> _Exercise requirements_
Starting at the line that holds "stats : SyncStats;" and stopping at the line that holds "advertised : string", restate the records below word for word, with both of those lines included.

> _Information shown_
______

(* ===== verification/Admission.v ===== *)
(** Who may capture, and until when
    ([copypaste-runtime/src/capture_admission.rs]): hosts open, captures begin,
    are classified, and acquire a permit for each of their scopes; a change of
    settings drains them all before it is published.

    Every function of the source takes one mutex, so each is one atomic step; the
    callers interleave freely.  The cancellation callbacks of captures are run
    after the lock is released; a step returns the captures it cancels. *)

From S2P Require Import Prelude Float64 Bytes Text Wire Payload Settings.

Definition MAX_OPERATIONS : Z := 32.
Definition MAX_HOSTS : Z := 32.
Inductive CaptureKind := Implicit | Explicit | ModuleEvent.
Inductive CaptureScope := Read | Commit | Completion.
#[export] Instance CaptureKind_eq_dec : EqDecision CaptureKind.
Proof. solve_decision. Defined.
#[export] Instance CaptureScope_eq_dec : EqDecision CaptureScope.
Proof. solve_decision. Defined.

Record Operation := {
  op_privacy : ClipboardPrivacy; op_host : Z; op_generation : Z; op_committed : bool;
}.
(** [State], and whether its mutex is poisoned. *)
Record State := {
  st_config : ConfigData.t; st_generation : Z; st_next_id : Z; st_transitioning : bool; st_closed : bool;
  st_hosts : gmap Z CaptureKind; st_operations : gmap Z Operation; st_active : gmap Z Z;
  st_poisoned : bool;
}.
Record Permit := {
  pm_privacy : ClipboardPrivacy; pm_scope : CaptureScope; pm_committed : bool; pm_config : ConfigData.t;
  pm_host : Z;
}.
(* ===== verification/Group.v ===== *)
(** Personal device membership ([copypaste-p2p/src/group.rs]): signed rosters,
    admission generations and their merge. *)

From S2P Require Import Prelude Bytes Wire Net Peer.

(** ** Data *)

Definition MAX_GROUP_BYTES : Z := 768 * 1024.
Definition GROUP_PAIRING_PREFIX : string := "group-".
Definition MAX_DISCOVERY_PAIRING_ID_LEN : Z := 64.
Definition DOMAIN : bytes := as_bytes "copypaste/group/v1/".
#[global] Arguments MAX_GROUP_BYTES : simpl never.

Definition invalid : PeerStoreError := Invalid "invalid device group".

(** Membership generations certified by one bilateral SAS credential. *)
Record PairAdmissions := { pa_local : Z; pa_remote : Z }.
#[export] Instance PairAdmissions_eq_dec : EqDecision PairAdmissions.
Proof. solve_decision. Defined.
Definition no_admissions : PairAdmissions := {| pa_local := 0; pa_remote := 0 |}.

Definition agree (mine theirs : PairAdmissions) : result PeerStoreError PairAdmissions :=
  next_local ← ok_or invalid (u64_checked_succ (pa_local mine));
  if pa_remote theirs >? next_local then Err invalid else
  let agreed := {| pa_local := Z.max (pa_local mine) (pa_remote theirs);
                   pa_remote := Z.max (pa_remote mine) (pa_local theirs) |} in
  if (pa_local agreed =? u64_max) || (pa_remote agreed =? u64_max)
  then Err invalid else Ok agreed.
Lemma ranges_from_len table at_ limit rs last :
  ranges_from at_ limit table = Ok (rs, last) -> length rs = length table.
Proof.
  revert at_ rs last; induction table as [|[n b] table IH]; intros at_ rs last; cbn.
  - by intros [= <- <-].
  - rewrite !bind_unit_ok. intros (_ & _ & Ht). apply bind_ok in Ht as ([rs' last'] & Ht & [= <- <-]).
    cbn. f_equal. by eapply IH.
Qed.

Lemma layout_len b items rs : layout b = Ok (items, rs) -> length rs = length items.
Proof.
  unfold layout. intros Hl. apply bind_ok in Hl as (a & _ & Hl).
  rewrite bind_unit_ok in Hl. destruct Hl as [_ Hl].
  apply bind_ok in Hl as (h & _ & Hl). rewrite bind_unit_ok in Hl. destruct Hl as [_ Hl].
  apply bind_ok in Hl as ([its table] & _ & Hl). rewrite bind_unit_ok, refuse_if_ok in Hl.
  destruct Hl as [He Hl]. apply bind_ok in Hl as ([rs' last] & Hr & Hl).
  rewrite bind_unit_ok in Hl. destruct Hl as [_ [= <- <-]].
  apply ranges_from_len in Hr. unfold len in He. lia.
Qed.

(** ** The two items decoders *)

Lemma fill_err i b binary e : fill i b binary = Err e -> e = not_utf8.
Proof. unfold fill. destruct binary; [done|]. case_match; naive_solver. Qed.
Lemma fill_all_err raw items rs e : fill_all raw items rs = Err e -> e = not_utf8.
Proof.
  revert rs; induction items as [|i items IH]; intros [|[r binary] rs]; cbn; try done.
  destruct (fill i _ _) eqn:Ef; cbn; [|intros [= <-]; by eapply fill_err].
  destruct (fill_all raw items rs) eqn:Ea; cbn; [done|intros [= <-]; by eapply IH].
Qed.
(* ===== verification/Workspace.v ===== *)
(** A session's summary workspace ([copypaste-p2p/src/sync/workspace.rs]) with
    the session's errors and statistics ([sync/error.rs], [sync/source.rs]):
    the trait as a class of operations, what it promises as laws over an
    abstract view, and the in-memory backend that discharges them. *)

From S2P Require Import Prelude Float64 Bytes Wire Merge Net.

(** ** Errors, statistics and cursors *)

Module SyncIssueCode.
Inductive t :=
| VersionMismatch | ConnectionLost | SecureChannelInterrupted | TimedOut | HistoryBusy
| ResourcesUnavailable | HistoryUnavailable | StorageFull | StoragePermissionDenied
| HistoryLocked | HistoryCorrupt | HistoryIncompatible | LocalPayloadInvalid
| EncryptionUnavailable | MembershipUnavailable | MembershipRejected | InvalidPeerData
| ProtocolLimit | LocalProtocolError | ItemsTooLarge | ItemsUnavailable | ItemsRejected
| ClockSkew | MorePending | UnknownFailure.
#[global] Instance eq_dec : EqDecision t.
Proof. solve_decision. Defined.
End SyncIssueCode.

Inductive SyncError :=
| Protocol (e : ProtocolError)
| Channel (message : string)
| Cancelled
| Diagnostic (code : SyncIssueCode.t)
| Unexpected (expected got : string)
| Source (message : string)
| SelfSync
| PeerOverran
| TooManySummaryPages.
#[export] Instance SyncError_eq_dec : EqDecision SyncError.
Proof. solve_decision. Defined.

Record SyncStats := {
  sent : Z; received : Z; skipped : Z; skipped_too_large : Z; skipped_unavailable : Z;
  skipped_invalid : Z; skipped_future : Z; deferred : Z;
}.
Definition no_stats : SyncStats :=
  {| sent := 0; received := 0; skipped := 0; skipped_too_large := 0; skipped_unavailable := 0;
     skipped_invalid := 0; skipped_future := 0; deferred := 0 |}.

(** [stats.<field> += n] for each field the session counts. *)
Definition add_sent n s := {| sent := sent s + n; received := received s; skipped := skipped s;
  skipped_too_large := skipped_too_large s; skipped_unavailable := skipped_unavailable s;
  skipped_invalid := skipped_invalid s; skipped_future := skipped_future s; deferred := deferred s |}.
Definition add_received n s := {| sent := sent s; received := received s + n; skipped := skipped s;
  skipped_too_large := skipped_too_large s; skipped_unavailable := skipped_unavailable s;
  skipped_invalid := skipped_invalid s; skipped_future := skipped_future s; deferred := deferred s |}.
Definition add_skipped n s := {| sent := sent s; received := received s; skipped := skipped s + n;
  skipped_too_large := skipped_too_large s; skipped_unavailable := skipped_unavailable s;
  skipped_invalid := skipped_invalid s; skipped_future := skipped_future s; deferred := deferred s |}.
Definition add_too_large n s := {| sent := sent s; received := received s; skipped := skipped s;
  skipped_too_large := skipped_too_large s + n; skipped_unavailable := skipped_unavailable s;
  skipped_invalid := skipped_invalid s; skipped_future := skipped_future s; deferred := deferred s |}.
Definition add_unavailable n s := {| sent := sent s; received := received s; skipped := skipped s;
  skipped_too_large := skipped_too_large s; skipped_unavailable := skipped_unavailable s + n;
  skipped_invalid := skipped_invalid s; skipped_future := skipped_future s; deferred := deferred s |}.
Definition add_invalid n s := {| sent := sent s; received := received s; skipped := skipped s;
  skipped_too_large := skipped_too_large s; skipped_unavailable := skipped_unavailable s;
  skipped_invalid := skipped_invalid s + n; skipped_future := skipped_future s; deferred := deferred s |}.
Definition add_future n s := {| sent := sent s; received := received s; skipped := skipped s;
  skipped_too_large := skipped_too_large s; skipped_unavailable := skipped_unavailable s;
  skipped_invalid := skipped_invalid s; skipped_future := skipped_future s + n; deferred := deferred s |}.
Definition add_deferred n s := {| sent := sent s; received := received s; skipped := skipped s;
  skipped_too_large := skipped_too_large s; skipped_unavailable := skipped_unavailable s;
  skipped_invalid := skipped_invalid s; skipped_future := skipped_future s; deferred := deferred s + n |}.

Record SyncCursor := { since_ms : Z; relay_floor_ms : option Z }.
Definition advertise_from (c : SyncCursor) (peer_since_ms : Z) : Z :=
  Z.max 0 (match relay_floor_ms c with
           | Some floor => Z.min floor peer_since_ms
           | None => peer_since_ms
           end).

Record SyncOutcome := {
  stats : SyncStats;
  peer_device_id : string;
  peer_device_name : string;
  peer_profile : option DeviceProfile;
  peer_listen_addr : option SocketAddr;
  cursor : SyncCursor;
  applied_floor : option Z;
}.

(** ** The trait *)

(** [trait SummaryWorkspace]: every method takes the workspace and gives it
    back, or fails, after which the session never uses it again. *)
Class SummaryWorkspace (W : Type) := {
  may_block : list ItemSummary -> W -> bool;
  add_advertised : list ItemSummary -> W -> result SyncError W;
  add_comparison : list ItemSummary -> W -> result SyncError W;
  add_remote : list ItemSummary -> W -> result SyncError W;
  remote_page : nat -> nat -> W -> result SyncError (list (nat * ItemSummary) * W);
  advertised : string -> W -> result SyncError (option ItemSummary * W);
  comparison : string -> W -> result SyncError (option ItemSummary * W);
  wanted : string -> W -> result SyncError (option ItemSummary * W);
  set_wanted : ItemSummary -> W -> result SyncError W;
  remote_wins : ItemSummary -> W -> result SyncError (bool * W);
  consider_wanted : ItemSummary -> W -> result SyncError (bool * W);
  defer : string -> W -> result SyncError W;
  is_deferred : string -> W -> result SyncError (bool * W);
  finish_plan : nat -> W -> result SyncError (list ItemSummary * nat * W);
}.

(** The trait's provided methods, over the required ones. *)
Section Provided.
Context {W : Type}
  (comparison_ wanted_ : string -> W -> result SyncError (option ItemSummary * W))
  (set_wanted_ : ItemSummary -> W -> result SyncError W).

Definition default_remote_wins (item : ItemSummary) (w : W) : result SyncError (bool * W) :=
  '(found, w) ← comparison_ (item_id item) w;
  Ok (match found with None => true | Some local => remote_version_wins local item end, w).

Definition default_consider_wanted (item : ItemSummary) (w : W) : result SyncError (bool * W) :=
  '(found, w) ← wanted_ (item_id item) w;
  if match found with
     | Some seen => negb (bool_decide (merge_decision_by_summary seen item = TakeRemote))
     | None => false
     end then Ok (false, w)
  else w ← set_wanted_ item w; Ok (true, w).
End Provided.

(** ** The abstract view *)

(** What a workspace holds: the advertised rows, the comparison snapshot, every
    remote row in wire order, the plan's wanted rows and the deferred ids. *)
Record View := {
  v_advertised : gmap string ItemSummary;
  v_comparison : gmap string ItemSummary;
  v_remote : list ItemSummary;
  v_wanted : gmap string ItemSummary;
  v_deferred : gset string;
}.
#[export] Instance View_eq_dec : EqDecision View.
Proof. solve_decision. Defined.
Definition empty_view : View :=
  {| v_advertised := ∅; v_comparison := ∅; v_remote := []; v_wanted := ∅; v_deferred := ∅ |}.

Definition insert_all (items : list ItemSummary) (m : gmap string ItemSummary)
    : gmap string ItemSummary :=
  foldl (fun m i => <[item_id i := i]> m) m items.

Definition view_advertise (items : list ItemSummary) (v : View) : View :=
  {| v_advertised := insert_all items (v_advertised v); v_comparison := v_comparison v;
     v_remote := v_remote v; v_wanted := v_wanted v; v_deferred := v_deferred v |}.
Definition view_compare (items : list ItemSummary) (v : View) : View :=
  {| v_advertised := v_advertised v; v_comparison := insert_all items (v_comparison v);
     v_remote := v_remote v; v_wanted := v_wanted v; v_deferred := v_deferred v |}.
Definition view_receive (items : list ItemSummary) (v : View) : View :=
  {| v_advertised := v_advertised v; v_comparison := v_comparison v;
     v_remote := v_remote v ++ items; v_wanted := v_wanted v; v_deferred := v_deferred v |}.
Definition view_want (i : ItemSummary) (v : View) : View :=
  {| v_advertised := v_advertised v; v_comparison := v_comparison v; v_remote := v_remote v;
     v_wanted := <[item_id i := i]> (v_wanted v); v_deferred := v_deferred v |}.
Definition view_defer (ids : gset string) (v : View) : View :=
  {| v_advertised := v_advertised v; v_comparison := v_comparison v; v_remote := v_remote v;
     v_wanted := v_wanted v; v_deferred := v_deferred v ∪ ids |}.

Definition view_page (after limit : nat) (v : View) : list (nat * ItemSummary) :=
  take limit (drop after (imap (fun i item => (S i, item)) (v_remote v))).

Definition view_wins (item : ItemSummary) (v : View) : bool :=
  match v_comparison v !! item_id item with
  | None => true
  | Some local => remote_version_wins local item
  end.
(** Whether the plan keeps the version it already holds of this item. *)
Definition view_keeps (item : ItemSummary) (v : View) : bool :=
  match v_wanted v !! item_id item with
  | Some seen => negb (bool_decide (merge_decision_by_summary seen item = TakeRemote))
  | None => false
  end.

Definition values (m : gmap string ItemSummary) : list ItemSummary := snd <$> map_to_list m.
Definition newest_first (a b : ItemSummary) : Prop := created_at b <= created_at a.
#[export] Instance newest_first_dec a b : Decision (newest_first a b).
Proof. unfold newest_first. apply _. Defined.

Definition ids_of (l : list ItemSummary) : gset string := list_to_set (item_id <$> l).
(* ===== verification/Transfer.v ===== *)
(** Moving item content: serving requests in bounded batches
    ([copypaste-p2p/src/sync/transfer.rs]) and applying what a peer sends
    ([sync/application.rs]). *)

From S2P Require Import Prelude Float64 Bytes Wire Net Payload Peer Group Message Merge.
From S2P Require Import Workspace Plan Prog.

(** [slice.chunks(n)]. *)
Fixpoint chunks_fuel {A} (fuel n : nat) (l : list A) : list (list A) :=
  match fuel, l with
  | S fuel, _ :: _ => take n l :: chunks_fuel fuel n (drop n l)
  | _, _ => []
  end.
Definition chunks {A} (n : nat) (l : list A) : list (list A) := chunks_fuel (length l) n l.
Definition CHUNK : nat := Z.to_nat MAX_ITEMS_PER_MESSAGE.

(** The clears of a tombstone's payload. *)
Definition clear_content (i : SyncItem.t) : SyncItem.t := SyncItem.with_content i "".
Definition clear_payload (i : SyncItem.t) : SyncItem.t :=
  SyncItem.with_binary (SyncItem.with_content i "") [].

Definition content_bytes (i : SyncItem.t) : Z :=
  usize_saturating_add (str_len (SyncItem.content i)) (len (SyncItem.binary_content i)).
Definition message_bytes (i : SyncItem.t) : Z :=
  usize_saturating_add (content_bytes i)
    (match SyncItem.payload_metadata i with Some m => str_len m | None => 0 end).

Section Transfer.
Context {W : Type} `{GroupCrypto} `{PayloadCodecs} `{Digest}.
Implicit Types (stats : SyncStats).

Definition expect_message (expected : string) {A}
    (f : SyncMessage.t -> option A) : prog W A :=
  msg ← trigger Recv;
  _ ← lift (map_err Protocol (message_validate msg));
  match f msg with
  | Some a => Ret a
  | None => Throw (Unexpected expected (SyncMessage.kind msg))
  end.

Definition receive_request : prog W (list string) :=
  expect_message "request"
    (fun m => match m with SyncMessage.Request ids => Some ids | _ => None end).

(** ** Serving *)

(** The filter of [serve_items]: advertised ids, each once. *)
Fixpoint allow (adv : gmap string ItemSummary) (requested : list string) (seen : gset string)
    : list string :=
  match requested with
  | [] => []
  | id :: rest =>
    if negb (contains_key adv id) then allow adv rest seen
    else if bool_decide (id ∈ seen) then allow adv rest seen
    else id :: allow adv rest ({[id]} ∪ seen)
  end.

______

> _Final answer_
  stats : SyncStats;
  peer_device_id : string;
  peer_device_name : string;
  peer_profile : option DeviceProfile;
  peer_listen_addr : option SocketAddr;
  cursor : SyncCursor;
  applied_floor : option Z;
}.

(** ** The trait *)

(** [trait SummaryWorkspace]: every method takes the workspace and gives it
    back, or fails, after which the session never uses it again. *)
Class SummaryWorkspace (W : Type) := {
  may_block : list ItemSummary -> W -> bool;
  add_advertised : list ItemSummary -> W -> result SyncError W;
  add_comparison : list ItemSummary -> W -> result SyncError W;
  add_remote : list ItemSummary -> W -> result SyncError W;
  remote_page : nat -> nat -> W -> result SyncError (list (nat * ItemSummary) * W);
  advertised : string -> W -> result SyncError (option ItemSummary * W);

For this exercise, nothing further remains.